[PROBLEM STATEMENT]:
The answer consists solely of the listing's lines from the first through the line containing "(** [js] reads", each reproduced exactly.

[DATA TO EXAMINE]:
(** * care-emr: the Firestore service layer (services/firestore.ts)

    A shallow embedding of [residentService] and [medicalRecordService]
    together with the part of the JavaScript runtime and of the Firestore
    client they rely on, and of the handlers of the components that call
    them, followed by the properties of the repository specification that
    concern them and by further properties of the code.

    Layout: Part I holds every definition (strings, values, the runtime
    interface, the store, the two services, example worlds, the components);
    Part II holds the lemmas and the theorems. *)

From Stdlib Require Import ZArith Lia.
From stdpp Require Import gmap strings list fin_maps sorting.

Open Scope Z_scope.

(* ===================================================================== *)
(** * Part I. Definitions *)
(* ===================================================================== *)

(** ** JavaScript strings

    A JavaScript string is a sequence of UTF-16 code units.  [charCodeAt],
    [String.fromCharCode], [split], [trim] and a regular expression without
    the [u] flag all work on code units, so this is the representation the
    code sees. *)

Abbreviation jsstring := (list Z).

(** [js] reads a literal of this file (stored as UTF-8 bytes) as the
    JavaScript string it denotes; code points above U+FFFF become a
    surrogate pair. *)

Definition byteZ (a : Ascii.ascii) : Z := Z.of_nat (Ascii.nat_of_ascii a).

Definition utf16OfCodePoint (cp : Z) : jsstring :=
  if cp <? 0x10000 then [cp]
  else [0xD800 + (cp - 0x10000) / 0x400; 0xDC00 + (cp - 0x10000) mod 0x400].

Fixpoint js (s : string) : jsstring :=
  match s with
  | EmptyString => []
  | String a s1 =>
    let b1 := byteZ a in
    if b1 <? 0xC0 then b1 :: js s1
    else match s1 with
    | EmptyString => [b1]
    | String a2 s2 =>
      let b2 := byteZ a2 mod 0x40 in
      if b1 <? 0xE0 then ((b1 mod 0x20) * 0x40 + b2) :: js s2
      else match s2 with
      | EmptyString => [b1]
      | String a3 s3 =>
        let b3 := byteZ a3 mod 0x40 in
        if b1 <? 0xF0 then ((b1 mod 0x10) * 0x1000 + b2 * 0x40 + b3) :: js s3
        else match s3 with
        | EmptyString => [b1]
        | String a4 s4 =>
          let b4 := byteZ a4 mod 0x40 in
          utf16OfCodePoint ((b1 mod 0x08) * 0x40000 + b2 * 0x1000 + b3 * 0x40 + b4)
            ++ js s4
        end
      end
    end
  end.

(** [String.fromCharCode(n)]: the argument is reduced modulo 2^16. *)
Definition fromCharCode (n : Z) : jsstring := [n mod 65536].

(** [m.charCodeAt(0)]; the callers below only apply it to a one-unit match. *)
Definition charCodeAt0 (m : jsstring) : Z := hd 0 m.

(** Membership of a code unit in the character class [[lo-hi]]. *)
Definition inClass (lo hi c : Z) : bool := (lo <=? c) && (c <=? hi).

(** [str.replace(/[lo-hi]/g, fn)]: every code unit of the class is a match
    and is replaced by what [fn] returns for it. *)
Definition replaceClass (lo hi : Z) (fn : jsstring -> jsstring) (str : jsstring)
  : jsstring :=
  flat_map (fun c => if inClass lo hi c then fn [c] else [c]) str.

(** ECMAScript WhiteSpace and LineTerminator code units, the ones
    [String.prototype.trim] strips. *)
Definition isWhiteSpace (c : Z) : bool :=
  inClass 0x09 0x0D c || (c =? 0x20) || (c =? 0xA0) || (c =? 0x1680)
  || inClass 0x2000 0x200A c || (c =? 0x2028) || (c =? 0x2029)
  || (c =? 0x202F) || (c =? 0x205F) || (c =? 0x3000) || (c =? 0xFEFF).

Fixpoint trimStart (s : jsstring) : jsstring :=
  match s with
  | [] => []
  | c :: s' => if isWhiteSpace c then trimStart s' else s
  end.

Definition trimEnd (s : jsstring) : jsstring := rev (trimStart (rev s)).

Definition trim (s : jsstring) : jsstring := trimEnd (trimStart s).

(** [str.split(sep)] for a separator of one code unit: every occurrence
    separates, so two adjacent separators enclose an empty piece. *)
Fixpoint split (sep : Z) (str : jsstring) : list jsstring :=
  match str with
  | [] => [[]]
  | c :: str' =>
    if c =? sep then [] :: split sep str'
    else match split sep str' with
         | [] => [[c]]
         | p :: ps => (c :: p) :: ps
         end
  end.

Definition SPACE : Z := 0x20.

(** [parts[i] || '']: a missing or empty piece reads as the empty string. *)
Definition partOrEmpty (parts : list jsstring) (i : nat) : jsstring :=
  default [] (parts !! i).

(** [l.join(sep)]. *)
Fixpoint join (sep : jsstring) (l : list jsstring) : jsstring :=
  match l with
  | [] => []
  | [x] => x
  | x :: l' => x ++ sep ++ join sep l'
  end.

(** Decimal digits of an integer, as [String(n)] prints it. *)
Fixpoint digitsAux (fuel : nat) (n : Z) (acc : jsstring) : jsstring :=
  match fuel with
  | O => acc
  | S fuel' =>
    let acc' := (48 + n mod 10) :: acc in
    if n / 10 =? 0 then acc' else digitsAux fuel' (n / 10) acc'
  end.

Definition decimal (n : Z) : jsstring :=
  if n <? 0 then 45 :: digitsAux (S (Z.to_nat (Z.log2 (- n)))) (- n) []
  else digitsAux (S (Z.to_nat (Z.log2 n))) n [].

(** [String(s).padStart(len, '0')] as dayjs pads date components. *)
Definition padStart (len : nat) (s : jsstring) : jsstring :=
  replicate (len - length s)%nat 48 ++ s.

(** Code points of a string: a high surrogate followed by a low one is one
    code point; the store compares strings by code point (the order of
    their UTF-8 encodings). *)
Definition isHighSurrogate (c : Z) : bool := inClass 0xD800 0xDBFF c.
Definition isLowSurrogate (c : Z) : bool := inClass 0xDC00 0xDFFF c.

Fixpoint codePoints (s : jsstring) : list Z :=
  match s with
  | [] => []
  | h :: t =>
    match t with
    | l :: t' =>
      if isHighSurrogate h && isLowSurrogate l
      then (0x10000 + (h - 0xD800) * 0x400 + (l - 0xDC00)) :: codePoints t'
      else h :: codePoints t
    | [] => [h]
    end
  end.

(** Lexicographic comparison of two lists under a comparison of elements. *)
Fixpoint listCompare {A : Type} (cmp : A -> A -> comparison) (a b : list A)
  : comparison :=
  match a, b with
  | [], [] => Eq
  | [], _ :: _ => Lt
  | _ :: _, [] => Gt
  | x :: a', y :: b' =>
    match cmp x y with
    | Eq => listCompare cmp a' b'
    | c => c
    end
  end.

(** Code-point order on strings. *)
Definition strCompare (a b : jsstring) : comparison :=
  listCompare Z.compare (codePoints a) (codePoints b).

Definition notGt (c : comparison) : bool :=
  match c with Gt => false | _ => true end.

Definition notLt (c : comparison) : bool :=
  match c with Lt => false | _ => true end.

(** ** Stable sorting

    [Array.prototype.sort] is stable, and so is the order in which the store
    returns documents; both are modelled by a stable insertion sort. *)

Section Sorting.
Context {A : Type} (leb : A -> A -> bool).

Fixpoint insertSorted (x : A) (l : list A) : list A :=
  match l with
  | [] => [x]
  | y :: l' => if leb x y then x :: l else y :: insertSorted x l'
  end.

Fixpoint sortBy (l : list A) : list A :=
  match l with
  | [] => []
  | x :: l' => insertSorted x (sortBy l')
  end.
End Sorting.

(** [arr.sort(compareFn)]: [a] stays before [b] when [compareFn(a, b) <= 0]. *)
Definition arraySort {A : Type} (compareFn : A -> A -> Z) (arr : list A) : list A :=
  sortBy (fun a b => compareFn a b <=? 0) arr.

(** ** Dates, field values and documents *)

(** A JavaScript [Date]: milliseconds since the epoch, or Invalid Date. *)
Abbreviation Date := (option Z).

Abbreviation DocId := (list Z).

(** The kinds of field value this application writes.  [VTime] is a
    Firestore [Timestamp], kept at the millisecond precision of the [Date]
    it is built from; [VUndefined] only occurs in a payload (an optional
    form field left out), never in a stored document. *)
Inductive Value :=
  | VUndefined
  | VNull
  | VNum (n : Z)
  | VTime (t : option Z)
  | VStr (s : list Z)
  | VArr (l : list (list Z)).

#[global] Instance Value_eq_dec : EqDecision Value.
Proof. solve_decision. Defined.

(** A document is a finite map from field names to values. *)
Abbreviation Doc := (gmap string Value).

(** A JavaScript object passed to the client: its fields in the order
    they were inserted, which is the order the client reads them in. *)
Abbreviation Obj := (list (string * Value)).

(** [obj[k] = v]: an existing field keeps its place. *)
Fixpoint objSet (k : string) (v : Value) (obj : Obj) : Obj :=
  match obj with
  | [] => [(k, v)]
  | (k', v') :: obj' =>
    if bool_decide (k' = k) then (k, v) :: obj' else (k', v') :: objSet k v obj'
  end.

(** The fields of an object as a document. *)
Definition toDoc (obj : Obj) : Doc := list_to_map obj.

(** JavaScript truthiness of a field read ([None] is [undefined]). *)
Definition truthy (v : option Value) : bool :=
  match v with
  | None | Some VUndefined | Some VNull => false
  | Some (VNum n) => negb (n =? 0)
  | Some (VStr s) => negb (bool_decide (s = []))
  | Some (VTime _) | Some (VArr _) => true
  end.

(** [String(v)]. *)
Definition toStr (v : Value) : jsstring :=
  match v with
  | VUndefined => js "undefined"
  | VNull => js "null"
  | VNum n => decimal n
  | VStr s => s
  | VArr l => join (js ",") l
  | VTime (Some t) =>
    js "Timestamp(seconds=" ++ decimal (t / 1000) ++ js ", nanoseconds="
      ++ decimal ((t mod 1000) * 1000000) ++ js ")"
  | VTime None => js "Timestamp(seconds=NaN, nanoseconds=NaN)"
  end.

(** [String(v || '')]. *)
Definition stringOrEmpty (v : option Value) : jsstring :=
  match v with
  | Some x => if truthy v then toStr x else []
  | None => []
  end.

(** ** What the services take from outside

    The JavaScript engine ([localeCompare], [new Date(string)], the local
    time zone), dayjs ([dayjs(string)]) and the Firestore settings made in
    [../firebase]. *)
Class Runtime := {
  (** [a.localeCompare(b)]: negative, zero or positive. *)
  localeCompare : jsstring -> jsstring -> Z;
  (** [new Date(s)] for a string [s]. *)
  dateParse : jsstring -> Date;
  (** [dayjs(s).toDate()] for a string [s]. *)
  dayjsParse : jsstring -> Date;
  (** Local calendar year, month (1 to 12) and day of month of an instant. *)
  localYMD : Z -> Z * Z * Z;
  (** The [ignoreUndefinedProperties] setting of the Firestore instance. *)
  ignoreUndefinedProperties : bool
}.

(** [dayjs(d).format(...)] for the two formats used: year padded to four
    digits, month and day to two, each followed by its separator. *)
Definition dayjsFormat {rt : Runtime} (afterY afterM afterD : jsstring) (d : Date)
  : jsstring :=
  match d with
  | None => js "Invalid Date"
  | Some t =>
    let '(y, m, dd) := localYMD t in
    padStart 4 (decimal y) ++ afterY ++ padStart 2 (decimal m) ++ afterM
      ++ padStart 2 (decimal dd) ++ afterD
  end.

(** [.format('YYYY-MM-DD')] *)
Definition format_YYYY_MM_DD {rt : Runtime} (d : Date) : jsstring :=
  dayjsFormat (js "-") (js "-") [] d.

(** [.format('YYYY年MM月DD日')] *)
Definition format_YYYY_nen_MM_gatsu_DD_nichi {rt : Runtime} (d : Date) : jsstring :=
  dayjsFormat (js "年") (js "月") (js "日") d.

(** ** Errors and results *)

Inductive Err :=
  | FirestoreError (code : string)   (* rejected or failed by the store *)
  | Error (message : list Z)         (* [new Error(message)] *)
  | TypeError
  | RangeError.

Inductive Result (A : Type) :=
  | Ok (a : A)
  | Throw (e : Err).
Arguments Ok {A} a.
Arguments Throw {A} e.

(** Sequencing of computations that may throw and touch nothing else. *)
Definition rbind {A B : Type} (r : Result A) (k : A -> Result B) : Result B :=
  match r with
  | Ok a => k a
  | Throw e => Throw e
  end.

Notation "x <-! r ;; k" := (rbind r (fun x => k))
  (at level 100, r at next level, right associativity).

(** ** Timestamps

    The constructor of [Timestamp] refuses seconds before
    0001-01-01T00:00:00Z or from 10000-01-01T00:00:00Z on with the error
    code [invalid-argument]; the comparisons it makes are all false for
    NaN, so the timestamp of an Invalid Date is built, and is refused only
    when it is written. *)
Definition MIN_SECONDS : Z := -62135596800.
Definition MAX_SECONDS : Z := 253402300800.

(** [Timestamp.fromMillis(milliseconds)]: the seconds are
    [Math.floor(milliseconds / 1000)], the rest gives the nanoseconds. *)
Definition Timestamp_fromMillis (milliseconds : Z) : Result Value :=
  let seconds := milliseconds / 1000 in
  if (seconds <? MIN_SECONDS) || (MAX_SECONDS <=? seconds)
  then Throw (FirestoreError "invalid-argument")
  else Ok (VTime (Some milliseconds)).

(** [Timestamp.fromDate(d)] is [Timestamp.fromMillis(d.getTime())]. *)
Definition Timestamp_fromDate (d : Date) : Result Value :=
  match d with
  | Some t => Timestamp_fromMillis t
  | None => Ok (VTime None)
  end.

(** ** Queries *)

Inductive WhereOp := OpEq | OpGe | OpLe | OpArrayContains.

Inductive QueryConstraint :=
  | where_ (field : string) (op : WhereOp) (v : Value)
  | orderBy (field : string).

[SOLUTION TO THIS TASK]:
(** * care-emr: the Firestore service layer (services/firestore.ts)

    A shallow embedding of [residentService] and [medicalRecordService]
    together with the part of the JavaScript runtime and of the Firestore
    client they rely on, and of the handlers of the components that call
    them, followed by the properties of the repository specification that
    concern them and by further properties of the code.

    Layout: Part I holds every definition (strings, values, the runtime
    interface, the store, the two services, example worlds, the components);
    Part II holds the lemmas and the theorems. *)

From Stdlib Require Import ZArith Lia.
From stdpp Require Import gmap strings list fin_maps sorting.

Open Scope Z_scope.

(* ===================================================================== *)
(** * Part I. Definitions *)
(* ===================================================================== *)

(** ** JavaScript strings

    A JavaScript string is a sequence of UTF-16 code units.  [charCodeAt],
    [String.fromCharCode], [split], [trim] and a regular expression without
    the [u] flag all work on code units, so this is the representation the
    code sees. *)

Abbreviation jsstring := (list Z).

(** [js] reads a literal of this file (stored as UTF-8 bytes) as the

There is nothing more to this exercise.